LargeCap Port

Here is my latest/greatest LargeCap portfolio simulation. The custom universe screens for:

AvgDailyTot(60) > 20000000  (20 Million)
MktCap > 5000

I will be keeping this system private. I’m just letting everyone know that good results are possible with high liquidity.
By the way the ranking system has only two factors :slight_smile:

Steve


LargeCap Summary.pdf (42.6 KB)


LargeCap Stats.pdf (31.1 KB)


LargeCap Performance.pdf (72.6 KB)


LargeCap Universe.pdf (65.3 KB)

Steve:

Those are encouraging numbers for the 5 year test, especially getting over 40%/year with a low draw down of -15%. Well done.

I am curious have you tested this on the tough 18 months of data before November 28, 2002?

Brian

I’ve put together a large-cap portfolio that I have been playing with the last couple of days with the new Benchmark functions added.

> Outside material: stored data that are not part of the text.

(* ===== verification/SystemFindings.v ===== *)
(** * SystemFindings: transfers that lose data and report success

    Each theorem runs the client's commands against the server on a concrete
    machine and states what comes out. *)

From S2P Require Import Prelude Socket Protocol ProtocolProofs Kernel KernelProofs Index Backend BackendProofs ObjectProofs Server ServerProofs Client System SystemProofs.

(** The machine of the round trip with a second file [/src2]. *)
Definition two_file_bstate : bstate :=
  let k := kern (wd trip_bstate) in
  BState (set_kern (set_names (<[[bs "src2"] := File 101]> (names k)) (set_inodes (<[101 := bs "hi"]> (inodes k)) k)) (wd trip_bstate))
    (bm trip_bstate).

(** The client's system calls are answered with [l]. *)
Definition machine (l : list io_event) : system :=
  System (Server two_file_bstate (sample_link true OBJM_PROTO_V1 []) (GStats 0 0 0 0 0 1) [] 0 1)
    (Client (share (Kernel ∅ ∅ ∅ {[0 := 0; 1 := 1; 2 := 2]} l [] 0 [] []) (kern (wd two_file_bstate))) (sample_link false OBJM_PROTO_V1 [])).

(** The contents of a file of the root directory, as the client sees it. *)
Definition contents_of (name : string) (y : system) : option (list byte) :=
  n ← names (cl_k (sy_c y)) !! [bs name];
  match n with File i => inodes (cl_k (sy_c y)) !! i | Dir => None end.

Definition outcome_of {A B} (f : system -> B) (x : outcome system A) : option (A * B) :=
  match x with Ret a y => Some (a, f y) | _ => None end.

(** A [put] of an existing URI is served as a GET: the server opens the old
    file without truncating it, so after storing "hello" and then "hi" under the
    same URI, with 0 returned both times, [get] brings back "hillo". *)
Theorem put_over_existing_merges_contents :
  outcome_of (contents_of "dst")
    ((r1 ← put_command (bs "/q") (bs "/src"); r2 ← put_command (bs "/q") (bs "/src2"); r3 ← get_command (bs "/q") (bs "/dst");
      mret (r1, r2, r3)) (machine [])) = Some ((0, 0, 0), Some (bs "hillo")).
Proof. vm_compute. reflexivity. Qed.

(** A short [write] in the copy loop is not repeated: of the five bytes of the
    source two are stored, and [put] returns 0. *)
Theorem short_write_loses_data :
  outcome_of (contents_of "dst")
    ((r1 ← put_command (bs "/q") (bs "/src"); r2 ← get_command (bs "/q") (bs "/dst"); mret (r1, r2))
       (machine [IoPartial 8; IoPartial 8; IoPartial 2])) = Some ((0, 0), Some (bs "he")).
Proof. vm_compute. reflexivity. Qed.

(** A [read] that fails ends the copy loop like the end of the file: nothing is
    stored, and [put] returns 0. *)
Theorem read_error_taken_for_end_of_file :
  outcome_of (contents_of "dst")
    ((r1 ← put_command (bs "/q") (bs "/src"); r2 ← get_command (bs "/q") (bs "/dst"); mret (r1, r2))
       (machine [IoPartial 8; IoFail])) = Some ((0, 0), Some []).
Proof. vm_compute. reflexivity. Qed.
(** One call with what the caller sees of it. *)
Definition call (o : op) : M sstate result :=
  match o with
  | Put u d => r ← storage_put (Some u) (Some d) (Z.of_nat (length d)); mret (Code r)
  | Get u =>
      r ← storage_get_fd (Some u);
      match r with
      | (fd, Some info) =>
          s ← get;
          _ ← onsk (sys_close_fd fd);
          mret (Object (d ← fd_contents (sk s) fd; Some (d, oi_size info)))
      | (_, None) => mret (Object None)
      end
  | Info u => r ← storage_get_info (Some u) true; mret (Size (oi_size <$> r.2))
  | Remove u => r ← storage_remove (Some u); mret (Code r)
  | Stats => r ← storage_get_stats; mret (Size ((fun x => x.1.1) <$> r.2))
  end.

Fixpoint calls (l : list op) : M sstate (list result) :=
  match l with
  | [] => mret []
  | o :: l => r ← call o; rs ← calls l; mret (r :: rs)
  end.

(** The same calls on a finite map of at most 10000 objects. *)
Definition spec (o : op) (m : contents) : result * contents :=
  match o with
  | Put u d => if bool_decide (m !! u = None) && (10000 <=? Z.of_nat (size m)) then (Code (-1), m) else (Code 0, <[u:=d]> m)
  | Get u => (Object ((fun d => (d, Z.of_nat (length d))) <$> m !! u), m)
  | Info u => (Size ((fun d : list byte => Z.of_nat (length d)) <$> m !! u), m)
  | Remove u => match m !! u with Some _ => (Code 0, delete u m) | None => (Code (-1), m) end
  | Stats => (Size (Some (Z.of_nat (size m))), m)
  end.

Fixpoint specs (l : list op) (m : contents) : list result * contents :=
  match l with
  | [] => ([], m)
  | o :: l => let '(r, m') := spec o m in let '(rs, m'') := specs l m' in (r :: rs, m'')
  end.

(** What the caller has to respect: objects are stored under plain file names
    and written with one [write]. *)
Definition op_ok (dir : list byte) (o : op) : Prop :=
  match o with
  | Put u d => uri_ok dir u /\ Z.of_nat (length d) <= MAX_RW_COUNT
  | _ => True
  end.

#[global] Instance op_ok_dec dir o : Decision (op_ok dir o).
Proof. destruct o; simpl; apply _. Defined.

Lemma call_ok s dir D m o : holds_objects s dir D m -> op_ok dir o ->
  exists s', call o s = Ret (spec o m).1 s' /\ holds_objects s' dir D (spec o m).2.
Proof.
  intros H Ho. destruct o as [u d|u|u|u|]; simpl in Ho |- *.
  - destruct Ho as [Hu Hl]. destruct (bool_decide (m !! u = None) && (10000 <=? Z.of_nat (size m))) eqn:E.
    + apply andb_true_iff in E as [E1%bool_decide_eq_true_1 E2%Z.leb_le].
      run (storage_put_full s dir D m u d _ H E1 E2). by eexists.
    + destruct (storage_put_ok s dir D m u d H Hu Hl) as (s' & Hr & Hs & _).
      { apply andb_false_iff in E as [E%bool_decide_eq_false_1|E%Z.leb_gt]; [left; by apply not_eq_None_Some|by right]. }
      run Hr. by eexists.
  - destruct (m !! u) as [d|] eqn:Hm; simpl.
    + destruct (storage_get_fd_ok s dir D m u d H Hm) as (fd & h & s1 & s' & H1 & H2 & H3 & H4 & _).
      run H1. rewrite (bind_Ret get _ _ s1 s1 eq_refl). run H3. rewrite H2. by eexists.
    + run (storage_get_fd_absent s dir D m u H Hm). by eexists.
  - destruct (storage_get_info_ok s dir D m u H) as (r & H1 & H2). run H1.
    destruct (m !! u) as [d|]; [destruct H2 as [h ->]|rewrite H2]; by eexists.
  - destruct (m !! u) as [d|] eqn:Hm.
    + destruct (storage_remove_ok s dir D m u d H Hm) as (s' & H1 & H2). run H1. by eexists.
    + run (storage_remove_absent s dir D m u H Hm). by eexists.
  - destruct (storage_get_stats_ok s dir D m H) as (c & h & H1). run H1. by eexists.
Qed.

Lemma calls_ok dir D l : forall s m, holds_objects s dir D m -> Forall (op_ok dir) l ->
  exists s', calls l s = Ret (specs l m).1 s' /\ holds_objects s' dir D (specs l m).2.
Proof.
  induction l as [|o l IH]; intros s m H Hl; simpl; [by eexists|]. inversion Hl as [|o' l' Ho Hl']; subst.
  destruct (call_ok s dir D m o H Ho) as (s1 & H1 & H2). destruct (spec o m) as [r m1]. simpl in *.
  destruct (IH s1 m1 H2 Hl') as (s2 & H3 & H4). destruct (specs l m1) as [rs m2]. simpl in *.
  run H1. run H3. by eexists.
Qed.

(** C7: an object store opened on a directory of plain files (or on one it can
    create) behaves, for every sequence of [storage_put], [storage_get_fd],
    [storage_get_info], [storage_remove] and [storage_get_stats] calls on objects
    with plain file names of at most 2147479552 bytes, as a finite map from URIs
    to contents that holds at most 10000 objects: every descriptor handed out is
    open on exactly the object's contents, and no call faults or blocks. *)
Theorem storage_refines_map k p dir D n l :
  fs_ok k -> willing k -> dir_ready k dir D -> Forall (op_ok dir) l ->
  exists s s', storage_init (Some (plain_config dir n)) (SState k p None) = Ret true s /\
    calls l s = Ret (specs l ∅).1 s' /\ holds_objects s' dir D (specs l ∅).2.
Proof.
  intros Hk Hw Hd Hl. destruct (storage_init_ok k p None dir D n Hk Hw Hd) as (s & H1 & H2).
  destruct (calls_ok dir D l s ∅ H2 Hl) as (s' & H3 & H4). eauto.
Qed.

(** A process with a terminal on its first three descriptors and an empty
    directory [/d]. *)
Definition fresh_kernel : kernel :=
  Kernel {[ [bs "d"] := Dir ]} ∅ {[0 := Ofd None 0 true true]} {[0 := 0; 1 := 0; 2 := 0]} [] [] 0 [] [].

Lemma fresh_kernel_ok : fs_ok fresh_kernel /\ willing fresh_kernel /\ dir_ready fresh_kernel (bs "/d") [bs "d"].
Proof.
  split; [|split; [done|]].
  - split; unfold fresh_kernel; simpl.
    + intros d1 d2 i [_ H]%lookup_singleton_Some. done.
    + intros d i [_ H]%lookup_singleton_Some. done.
    + intros o e i [_ <-]%lookup_singleton_Some. done.
    + intros fd o H. assert (o = 0) as ->; [|vm_compute; eauto].
      apply lookup_insert_Some in H as [[_ <-]|[_ H]]; [done|].
      apply lookup_insert_Some in H as [[_ <-]|[_ H]]; [done|]. apply lookup_singleton_Some in H as [_ <-]. done.
  - split; [split; [by vm_compute|simpl; lia]|by vm_compute|left; by vm_compute|].
    intros u. unfold fresh_kernel, child. simpl. by rewrite lookup_singleton_ne.
Qed.

Definition sample_calls : list op :=
  [Put (bs "a") (bs "xyz"); Put (bs "b") (bs "q"); Get (bs "a"); Put (bs "a") (bs "zz"); Get (bs "a"); Remove (bs "b"); Get (bs "b");
   Remove (bs "b"); Info (bs "a"); Stats].

Lemma storage_refines_map_witness :
  (specs sample_calls ∅).1 = [Code 0; Code 0; Object (Some (bs "xyz", 3)); Code 0; Object (Some (bs "zz", 2)); Code 0; Object None;
    Code (-1); Size (Some 2); Size (Some 1)] /\
  exists s s', storage_init (Some (plain_config (bs "/d") 0)) (SState fresh_kernel ∅ None) = Ret true s /\
    calls sample_calls s = Ret (specs sample_calls ∅).1 s' /\ holds_objects s' (bs "/d") [bs "d"] (specs sample_calls ∅).2.
Proof.
  split; [vm_compute; reflexivity|].
  apply (storage_refines_map fresh_kernel ∅ (bs "/d") [bs "d"] 0 sample_calls);
    [apply fresh_kernel_ok|apply fresh_kernel_ok|apply fresh_kernel_ok|].
  apply (bool_decide_unpack _). vm_compute. exact I.
Defined.

End Store.
(* ===== verification/StorageFindings.v ===== *)
(** * StorageFindings: where the object store of lib/storage departs from its interface

    Each theorem runs the operations of [storage.c] on a concrete process and
    states what its caller observes. *)

From S2P Require Import Prelude Socket Kernel KernelProofs Storage StorageProofs.

Definition start : sstate := SState Store.fresh_kernel ∅ None.

Definition observed {A} (x : outcome sstate A) : option A := match x with Ret a _ => Some a | _ => None end.

(** The kernel answers the next calls of the process with these events. *)
Definition answers (l : list io_event) : M sstate () := onsk (modify (set_sched l)).

(** A configuration with a cache directory. *)
Definition caching_config : storage_config_t := StorageConfig (Some (bs "/d")) (Some (bs "/c")) 4096 0.

(** The kernel puts a mapping at page 16. *)
Definition at_page_16 : gmap Z (Z * Z) -> Z -> Z := fun _ _ => 16.

Definition failed_first_put : M sstate (Z * Z * option Z * Z * option Z) :=
  _ ← storage_init (Some (plain_config (bs "/d") 0));
  _ ← answers [IoFail];
  r ← storage_put (Some (bs "a")) (Some (bs "xy")) 2;
  f ← storage_get_fd (Some (bs "a"));
  s ← get;
  q ← storage_remove (Some (bs "a"));
  s' ← get;
  mret (r, f.1, fdtab (sk s) !! f.1, q, fdtab (sk s') !! 0).

(** When the first [storage_put] of an object cannot open the file, it returns -1
    but the object stays in the dictionary with the descriptor 0 of [calloc]:
    [storage_get_fd] then hands out a duplicate of standard input (description
    0), and [storage_remove] closes standard input. *)
Theorem failed_put_serves_stdin :
  observed (failed_first_put start) = Some (-1, 3, Some 0, 0, None).
Proof. vm_compute. reflexivity. Qed.

Definition reused_slot_mapping : M sstate (Z * option Z * (Z * option Z) * option (Z * Z)) :=
  _ ← storage_init (Some caching_config);
  _ ← storage_put (Some (bs "a")) (Some (bs "x")) 1;
  a ← storage_get_mmap at_page_16 (Some (bs "a"));
  _ ← storage_remove (Some (bs "a"));
  _ ← storage_put (Some (bs "b")) (Some (bs "yz")) 2;
  b ← storage_get_mmap at_page_16 (Some (bs "b"));
  s ← get;
  mret (a, b, sp s !! 16).

(** [storage_remove] unmaps an object but keeps the address in the slot: the
    next object in that slot is served at an address where nothing is mapped. *)
Theorem reused_slot_serves_unmapped_page :
  observed (reused_slot_mapping start) = Some (65536, Some 1, (65536, Some 2), None).
Proof. vm_compute. reflexivity. Qed.

Definition resized_cached_object : M sstate (Z * option (Z * Z * Z)) :=
  _ ← storage_init (Some caching_config);
  _ ← storage_put (Some (bs "a")) (Some (bs "x")) 1;
  _ ← storage_get_mmap at_page_16 (Some (bs "a"));
  _ ← storage_put (Some (bs "a")) (Some (bs "yz")) 2;
  _ ← storage_remove (Some (bs "a"));
  storage_get_stats.

(** Storing a larger object over a mapped one changes the size that
    [storage_remove] later subtracts: the count of cached bytes wraps around to
    2^64 - 1 and the cache limit is exceeded for good. *)
Theorem cached_bytes_wrap_around :
  observed (resized_cached_object start) = Some (0, Some (0, 18446744073709551615, 0)).
Proof. vm_compute. reflexivity. Qed.

Definition two_readers : M sstate ((list byte + errno) * (list byte + errno)) :=
  _ ← storage_init (Some (plain_config (bs "/d") 0));
  _ ← storage_put (Some (bs "a")) (Some (bs "xyz")) 3;
  x ← storage_get_fd (Some (bs "a"));
  y ← storage_get_fd (Some (bs "a"));
  dx ← onsk (sys_fread x.1 10);
  dy ← onsk (sys_fread y.1 10);
  mret (dx, dy).

(** The descriptors [storage_get_fd] hands out share one file position: after
    the first reader has read the object, the second reads nothing. *)
Theorem readers_share_position :
  observed (two_readers start) = Some (inl (bs "xyz"), inl []).
Proof. vm_compute. reflexivity. Qed.

Definition overwritten_open_object : M sstate (option Z) :=
  _ ← storage_init (Some (plain_config (bs "/d") 0));
  _ ← storage_put (Some (bs "a")) (Some (bs "xyz")) 3;
  x ← storage_get_fd (Some (bs "a"));
  _ ← onsk (sys_close_fd x.1);
  _ ← storage_put (Some (bs "a")) (Some (bs "x")) 1;
  _ ← storage_remove (Some (bs "a"));
  _ ← storage_cleanup;
  s ← get;
  mret (fdtab (sk s) !! 3).

(** [storage_put] over an object whose file is open forgets the descriptor: it
    is still open after the object has been removed and the store cleaned up. *)
Theorem overwrite_leaks_descriptor :
  observed (overwritten_open_object start) = Some (Some 2).
Proof. vm_compute. reflexivity. Qed.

Like Steve’s Port, this portfolio also has the following parameters:

MktCap > 5000
AvgDailyVol>20000000

It uses the Stitts Robust Rev 2 ranking system and the Wilshire 5000 Benchmark.

I’ve been having good luck with my newsletter since I started timing the market, usually using data provided by InvestorsIntelligence, but I picked one of the key market-timing indicators I use and added it to this port and the performance picked up very nicely, with a return of 88%+ for the same time period (1 year) and a drawdown of less than 7%.

Chris

Olikea -

I wasn’t testing on 2001 because I am using PrevRank() - causing sim to crash if I start from 3/31/2001. I have now gone back and ran from 4/31/2001 and got results which mimick the S&P500 for 2001 and up 20% over the S&P500 in 2002. I’m not going to get hung up on that though since we may never see those market conditions again (bubble burst). And the system has a naturally slow startup. It is one of those port where you want to carry over the positions from the simulation when creating the port. It has to do with the initial buying conditions resulting in all stocks selected being depressed.

Steve

How does this SIM hold up on a larger number of holdings and with robustness testing?

Charles - I tested at least 15 different time periods at random. The one year performance is better than the S&P500 benchmark for all time periods tested. The system is set up to buy 10 stocks. If I increase to 20 stocks then I still get ~30% annual returns but the trading account is no longer 100% utilized. I would have to change the buy/sell rules to accommodate larger number of stocks.